Stored items

################

(* ===== verification/Server.v ===== *)
(** * The dataplane server (cmd/dataplane/main.go)

    The binary after start-up: the handler it serves, the requests it answers one by
    one (Concurrency.v has them at the same time; DataplaneMain.v has the process).  The
    calls of the controller's API provider are followed through the server: a Service
    that is reported as ensured is served by the HAProxy configuration and the addresses,
    and a restarted dataplane has what was handed over to it since. *)
From S2P Require Import Prelude GoStrings GoSort NetIP GoURL Kube Provider IPAM Store Render.
From S2P Require Import ExternalIPs Engine FilePath Apply IPAttach GoTime Config HTTPApi DataplaneAPI DataplaneConfig Dataplane.
Local Open Scope Z_scope.

(** The handler of the server *)
Definition serverHandler {W E} (run : Running W E) : Handler W := NewHandler (rnEngine run) (MkHandlerConfig 0).

(** ** Requests *)
Section requests.
Context `{GoSort, UnicodeCase} {W E : Type}.
Context (A : ConfigApplier W E) (M : ExternalIPManager W E).
Context (detail : RequestError → string) (redirect : Request → string → Response).

Notation serve := (ServeHTTP A M detail redirect).

Definition serve_all (rs : list Request) (h : Handler W) : Handler W := foldl (λ h r, (serve r h).1) h rs.

(** The engine operation of a call *)
Definition call_op (c : ApiCall) : engine_op := match c with CallEnsure s => OpEnsure s | CallDelete r => OpDelete r end.

(** Whatever is requested, the engine only runs operations of its own. *)
Lemma serve_op r h : ∃ ops, hEngine (serve r h).1 = foldl (flip (engine_run A M)) (hEngine h) ops.
Proof.
  destruct (accepts_dec (hMaxRequestBodyBytes h) r) as [(c & Hc & Hv)|Hno].
  - exists [call_op c]. rewrite (ServeHTTP_accepted A M detail redirect _ _ _ Hc Hv). by destruct c.
  - exists []. destruct (ServeHTTP_refused A M detail redirect r h Hno) as (rs & -> & _). done.
Qed.

Lemma serve_all_ops rs h : ∃ ops, hEngine (serve_all rs h) = foldl (flip (engine_run A M)) (hEngine h) ops.
Proof.
  unfold serve_all. revert h. induction rs as [|r rs IH]; intros h; [by exists []|]. cbn [foldl].
  destruct (serve_op r h) as [ops Hops]. destruct (IH (serve r h).1) as [ops' Hops'].
  exists (ops ++ ops'). by rewrite Hops', Hops, foldl_app.
Qed.
End requests.

Section server_facts.
Context `{GoSort, UnicodeCase, TempNames} {X EX EI ED : Type}.
Context (exec : list string → Host X → Host X * (string * option EX)).
Context (runner : Runner X EI) (client : option (netlinkClient X EI)).
Context (detail : RequestError → string) (redirect : Request → string → Response).

Notation host_error := (HostError (ApplyError EX) (AttachError EI)).

(** The store of a running server is canonical. *)
Lemma served_wf dotenv env h h0 cfg (run : Running (Host X) host_error) requests :
  startDataplane (ED:=ED) exec runner client dotenv env h = (h0, Ok (cfg, run)) →
  store_wf (store (hEngine (serve_all (rnApplier run) (rnManager run) detail redirect requests (serverHandler run)))).
Proof.
  intros [[_ [[? ?]|[[? ?]|[_ ?]]]]|(cfg0 & M0 & r & Hcfg & HM & _ & Hr)]%start_inv; [done..|].
  destruct r; [|done]. injection Hr as <- ->.
  match goal with |- context [serve_all ?A ?M _ _ _ ?hd] =>
    destruct (serve_all_ops A M detail redirect requests hd) as [ops ->] end.
  apply run_store_wf. cbn. auto with lb.
Qed.

(** A handler whose engine has run some operations since start-up *)
Definition running_handler (run : Running (Host X) host_error) (hd : Handler (Host X)) : Prop :=
  ∃ ops, hEngine hd = foldl (flip (engine_run (rnApplier run) (rnManager run))) (rnEngine run) ops.

Lemma serve_all_running run requests :
  running_handler run (serve_all (rnApplier run) (rnManager run) detail redirect requests (serverHandler run)).
Proof. apply serve_all_ops. Qed.

Section remote.
Context {EH : Type} (prefixes : X → gset Prefix).
Context (Do : HTTPRequest → Handler (Host X) → Handler (Host X) * result EH (HTTPResponse EH)).
Context (dotenv : result (() + ED) (list (string * string))) (env : Env) (h h0 : Host X) (cfg : DPConfig).
Context (run : Running (Host X) host_error).
Context (Hcon : host_contract exec runner client cfg prefixes).
Context (Hstart : startDataplane (ED:=ED) exec runner client dotenv env h = (h0, Ok (cfg, run))).
Context `{Htr : !Transport (rnApplier run) (rnManager run) detail redirect Do}.
Context (p : APIProvider) (Hp : root_provider p).

Lemma remote_ensure_step s hd h' b :
  running_handler run hd → ref_ok (Ref s) → service_int32 s →
  Ensure (apiProvider Do p) s hd = (h', Ok b) →
  running_handler run h' ∧ store (hEngine h') = Upsert (received s) (store (hEngine hd)) ∧
  serving cfg prefixes (store (hEngine h')) (host (hEngine h')).
Proof.
  intros [ops Hops] Href Hi Hens.
  apply (api_ensure_refines (rnApplier run) (rnManager run) detail redirect Do) in Hens as [[_ ?]|[-> Hres]]; [done| |done..].
  specialize (Hres b eq_refl). split.
  { exists (ops ++ [OpEnsure (received s)]). cbn [with_engine hEngine]. by rewrite foldl_app, Hops. }
  destruct (EngineEnsure (rnApplier run) (rnManager run) (received s) (hEngine hd)) as [e' res] eqn:He.
  cbn [snd] in Hres. subst res. cbn [fst with_engine hEngine].
  destruct (serves_call exec runner client prefixes dotenv env h h0 cfg run ops e' b (received s) (Ref s)
    (Upsert (received s) (store (hEngine hd))) Hcon Hstart) as [Hst Hserv].
  { left. rewrite Hops in He |- *. done. }
  rewrite Hst. done.
Qed.

(** A caller that hands several Services over and stops at the first error *)
Fixpoint ensure_all (l : list Service) (hd : Handler (Host X)) : option (Handler (Host X)) :=
  match l with
  | [] => Some hd
  | s :: l => match Ensure (apiProvider Do p) s hd with (hd, Ok _) => ensure_all l hd | (_, Err _) => None end
  end.

(** The desired state after Services were sent, a later one replacing an earlier one of
    the same name *)
Definition sent (l : list Service) (m : gmap ServiceRef Service) : gmap ServiceRef Service :=
  foldl (λ m s, <[Ref s := normalizeService (received s)]> m) m l.

Lemma ensure_all_sent l hd h' :
  running_handler run hd → Forall (λ s, ref_ok (Ref s) ∧ service_int32 s) l → ensure_all l hd = Some h' →
  services (store (hEngine h')) = sent l (services (store (hEngine hd))) ∧
  (l ≠ [] → serving cfg prefixes (store (hEngine h')) (host (hEngine h'))).
Proof.
  revert hd. induction l as [|s l IH]; intros hd Hrun Hl; cbn [ensure_all]; [by intros [= ->]|].
  apply Forall_cons in Hl as [[Href Hi] Hl].
  destruct (Ensure (apiProvider Do p) s hd) as [h1 [b|]] eqn:He; [|done].
  destruct (remote_ensure_step _ _ _ _ Hrun Href Hi He) as (Hrun1 & Hst & Hserv). intros Hall.
  destruct (IH h1 Hrun1 Hl Hall) as [Hs Hserv']. split.
  - rewrite Hs, Hst. done.
  - intros _. destruct l; [|by apply Hserv']. by injection Hall as <-.
Qed.

Lemma sent_elem l m r svc :
  NoDup (Ref <$> l) → (∀ s, s ∈ l → m !! Ref s = None) →
  sent l m !! r = Some svc ↔ m !! r = Some svc ∨ ∃ s, s ∈ l ∧ Ref s = r ∧ svc = normalizeService (received s).
Proof.
  revert m. induction l as [|s l IH]; intros m; [set_solver|]. rewrite fmap_cons. intros [Hs Hl]%NoDup_cons Hm.
  cbn [sent foldl]. fold (sent l (<[Ref s := normalizeService (received s)]> m)). rewrite IH; [|done|].
  - rewrite lookup_insert_Some. specialize (Hm s ltac:(set_solver)). split.
    + intros [[[<- <-]|[_ ?]]|(x & Hx & <- & ->)]; [right; exists s; set_solver|by left|right; exists x; set_solver].
    + intros [Hr|(x & [->|Hx]%elem_of_cons & <- & ->)]; [left; right|by left; left|right; by exists x].
      split; [congruence|done].
  - intros x Hx. rewrite lookup_insert_ne; [by apply Hm, elem_of_cons; right|].
    intros Heq. apply Hs. rewrite Heq. by apply list_elem_of_fmap_2.
Qed.

End remote.

(** End to end: the controller's API provider talks over any network to a dataplane
    that came up and has answered any requests; when it reports that a Service was
    ensured, the dataplane's store has the Service as it was sent, the active HAProxy
    file is the document of the whole store, and with attachment enabled the addresses
    on the interface are exactly those of the stored Services. *)
Lemma remote_ensure_serves {EH} (prefixes : X → gset Prefix) dotenv env h h0 cfg (run : Running (Host X) host_error)
    (Do : HTTPRequest → Handler (Host X) → Handler (Host X) * result EH (HTTPResponse EH)) requests p s h' b :
  host_contract exec runner client cfg prefixes →
  startDataplane (ED:=ED) exec runner client dotenv env h = (h0, Ok (cfg, run)) →
  Transport (rnApplier run) (rnManager run) detail redirect Do →
  root_provider p → ref_ok (Ref s) → service_int32 s →
  let hd := serve_all (rnApplier run) (rnManager run) detail redirect requests (serverHandler run) in
  Ensure (apiProvider Do p) s hd = (h', Ok b) →
  store (hEngine h') = Upsert (received s) (store (hEngine hd)) ∧
  serving cfg prefixes (store (hEngine h')) (host (hEngine h')).
Proof.
  intros Hcon Hstart Htr Hp Href Hi hd Hens.
  destruct (remote_ensure_step prefixes Do dotenv env h h0 cfg run Hcon Hstart p Hp s hd h' b) as (_ & ? & ?);
    [apply serve_all_running|done..].
Qed.
End server_facts.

################

### What is required:
Exactly how many lines in the records above hold the string "after"? Reply with that number only.

### Result:
2